Behind Closed Doors
|Date||28th June 2013|
|Venue||The Masque Theatre|
|Type of Production||Play|
Author: Nanette Lovell standing in for Caroline Jervis
I always look forward to seeing Mark Walker’s productions – they offer a challenge to both audience and actors and “Behind Closed Doors” was no exception. Set quite a few years ago this play is about domestic abuse inside marriage and regrettably is still current. Two families, one from the Surrey stockbroker belt and the other in the north, a working class family from Doncaster. The one thing the families have in common is that the fathers are both controlling bullies with fists as a solution for dealing with their “inadequate” wives. The two families have been brought together a result of their daughter, Sandra, from Doncaster (Emma Walker) and son, Tarquin, from Surrey (Jonathan Cook) getting it together at university and about to announce their engagement. The play begins with a visit to the Heptinstall household where we meet the bully of a father, (played by Alan Galway) his slow witted son (Bobby Mutch) and his downtrodden wife (Jane Walker) who is used to getting a “belting” but has some spirit of her own and often gives (verbally) as much as she gets.. Cut to the Surrey family where the father (Lester Cooke) has reduced his wife (Leisa Cooke) to a quivering wreck by emotional abuse which eventually results in physical abuse.
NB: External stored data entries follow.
(** * ProofPayEscrow: a shallow embedding of the escrow contract

    The contract [ProofPayEscrow] (Solidity ^0.8.19) is embedded as
    executable functions over an explicit contract state.  Each external
    function of the contract becomes a computation in a small
    state-and-revert monad; a revert discards every change made by the
    call, as the EVM does.

    Conventions.
    - [uint256], [address] and [bytes32] are carried by [N].  Solidity 0.8
      arithmetic is checked: [+], [-] and [*] revert with a panic instead of
      wrapping, which [checked_add], [checked_sub] and [checked_mul] spell
      out.
    - The mapping [escrows] is a [gmap] read through [!!!]: an absent key
      reads as the all-zero record, as a Solidity mapping does.
    - The USDC token is external to the contract.  It is an interface
      ([IERC20]); nothing is assumed about an implementation, which may
      return [false] or revert on any call.
    - The token never calls back into the escrow contract in this model, so
      the [nonReentrant] modifier never fires and is not represented.
    - [msg.sender] is never [address(0)] in a transaction ([valid_env]).
    - [keccak256(abi.encodePacked(...))] in [createEscrow] is a parameter
      ([escrowIdOf]). *)

From Stdlib Require Import NArith Lia List String.
From stdpp Require Import base decidable option numbers list strings gmap.
Import ListNotations.

Local Open Scope N_scope.

(** ** Machine types *)

Abbreviation uint256 := N (only parsing).
Abbreviation address := N (only parsing).
Abbreviation bytes32 := N (only parsing).

Definition MAX_UINT256 : N := 2 ^ 256 - 1.

(** [address(0)] *)
Definition address0 : address := 0.

(** ** Contract data *)

Inductive EscrowStatus :=
| CREATED      (* Escrow created, waiting for payment *)
| FUNDED       (* Payment received, waiting for delivery *)
| COMPLETED    (* Delivery confirmed, funds released *)
| DISPUTED     (* Dispute raised *)
| REFUNDED     (* Funds returned to buyer *)
| CANCELLED.   (* Escrow cancelled *)

#[global] Instance EscrowStatus_eq_dec : EqDecision EscrowStatus.
Proof. solve_decision. Defined.

Record Escrow := mkEscrow {
  buyer : address;
  seller : address;
  amount : uint256;
  createdAt : uint256;
  autoReleaseTime : uint256;
  status : EscrowStatus;
  disputeRaised : bool;
  disputeRaisedBy : address
}.

(** The value a mapping slot holds before anything is written to it. *)
Definition zero_escrow : Escrow :=
  mkEscrow address0 address0 0 0 0 CREATED false address0.

#[global] Instance Escrow_inhabited : Inhabited Escrow := populate zero_escrow.

Definition set_status (st : EscrowStatus) (e : Escrow) : Escrow :=
  mkEscrow (buyer e) (seller e) (amount e) (createdAt e) (autoReleaseTime e)
           st (disputeRaised e) (disputeRaisedBy e).

Definition set_disputeRaised (b : bool) (e : Escrow) : Escrow :=
  mkEscrow (buyer e) (seller e) (amount e) (createdAt e) (autoReleaseTime e)
           (status e) b (disputeRaisedBy e).

Definition set_disputeRaisedBy (a : address) (e : Escrow) : Escrow :=
  mkEscrow (buyer e) (seller e) (amount e) (createdAt e) (autoReleaseTime e)
           (status e) (disputeRaised e) a.

(** [uint256 public constant AUTO_RELEASE_PERIOD = 7 days;] *)
Definition AUTO_RELEASE_PERIOD : uint256 := 7 * 24 * 60 * 60.

(** ** Events *)

Inductive Event :=
| EscrowCreated (escrowId : bytes32) (buyer seller : address)
                (amount autoReleaseTime : uint256)
| EscrowFunded (escrowId : bytes32) (amount : uint256)
| EscrowCompleted (escrowId : bytes32) (amountToSeller platformFee : uint256)
| EscrowRefunded (escrowId : bytes32) (amount : uint256)
| DisputeRaised (escrowId : bytes32) (raisedBy : address)
| DisputeResolved (escrowId : bytes32) (buyerAmount sellerAmount : uint256)
| AutoReleaseExecuted (escrowId : bytes32).

(** What a call does to the outside world, in program order: calls into the
    token and emitted events. *)
Inductive Effect :=
| CallTransfer (to : address) (value : uint256)
| CallTransferFrom (from to : address) (value : uint256)
| Emit (ev : Event).

(** ** Reverts *)

(** One constructor per [require] of the contract (and of the inherited
    [Ownable]), one for an arithmetic panic, one for a revert raised inside
    the token. *)
Inductive Error :=
| InvalidUSDCAddress
| InvalidFeeCollector
| InvalidAddresses
| SameBuyerSeller
| ZeroAmount
| EscrowAlreadyExists
| InvalidEscrowStatus
| OnlyBuyerCanFund
| USDCTransferFailed
| EscrowNotFunded
| OnlyBuyerCanRelease
| DisputeIsActive
| AutoReleaseTimeNotReached
| OnlyBuyerOrSellerCanDispute
| DisputeAlreadyRaised
| NotInDispute
| InvalidPercentage
| BuyerTransferFailed
| SellerTransferFailed
| FeeTransferFailed
| FeeTooHigh
| InvalidAddress
| CallerIsNotTheOwner
| NewOwnerIsZeroAddress
| ArithmeticPanic
| TokenReverted.

#[global] Instance Error_eq_dec : EqDecision Error.
Proof. solve_decision. Defined.

(** The revert strings of the source. *)
Local Open Scope string_scope.

Definition message (e : Error) : string :=
  match e with
  | InvalidUSDCAddress => "Invalid USDC address"
  | InvalidFeeCollector => "Invalid fee collector"
  | InvalidAddresses => "Invalid addresses"
  | SameBuyerSeller => "Buyer and seller cannot be the same"
  | ZeroAmount => "Amount must be greater than 0"
  | EscrowAlreadyExists => "Escrow already exists"
  | InvalidEscrowStatus => "Invalid escrow status"
  | OnlyBuyerCanFund => "Only buyer can fund"
  | USDCTransferFailed => "USDC transfer failed"
  | EscrowNotFunded => "Escrow not funded"
  | OnlyBuyerCanRelease => "Only buyer can release"
  | DisputeIsActive => "Dispute is active"
  | AutoReleaseTimeNotReached => "Auto-release time not reached"
  | OnlyBuyerOrSellerCanDispute => "Only buyer or seller can dispute"
  | DisputeAlreadyRaised => "Dispute already raised"
  | NotInDispute => "Not in dispute"
  | InvalidPercentage => "Invalid percentage"
  | BuyerTransferFailed => "Buyer transfer failed"
  | SellerTransferFailed => "Seller transfer failed"
  | FeeTransferFailed => "Fee transfer failed"
  | FeeTooHigh => "Fee too high"
  | InvalidAddress => "Invalid address"
  | CallerIsNotTheOwner => "Ownable: caller is not the owner"
  | NewOwnerIsZeroAddress => "Ownable: new owner is the zero address"
  | ArithmeticPanic => "panic 0x11"
  | TokenReverted => "token reverted"
  end.

Local Close Scope string_scope.

(** The failure kinds of the specification's error taxonomy. *)
Inductive ErrorKind :=
| InvalidInput
| NotFound
| AlreadyExists
| InvalidState
| Unauthorized
| Conflict
| TransferFailed
| ConfigurationRejected.

#[global] Instance ErrorKind_eq_dec : EqDecision ErrorKind.
Proof. solve_decision. Defined.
How do the wives deal with this – well Pearl from Doncaster has invented a gentleman companion, Tom (played by Seb Goss) who is the antithesis of her husband whilst Harriet from Surrey seeks solace from the vodka bottle. The two young people tell their individual families of their intended engagement and plans are made for the two families to meet at a mutually convenient venue. The worst type of behaviour is exhibited by the male members of both families resulting in Vernon and Harriet leaving shortly after arriving. Back home in Surrey the emotional and severe physical abuse begins. This play explores the different social attitudes in a dramatically comic way to begin with but as the mood darkens when the brutish red mist and balled fists become unbearable and unstoppable with unpleasant but not altogether unexpected results. Superb performances by EVERYONE in the cast. Once again another blockbuster of a drama from Bonkers Theatrical. Many,many congratulations to everyone involved in this thought provoking production with outstanding direction by Mark Walker.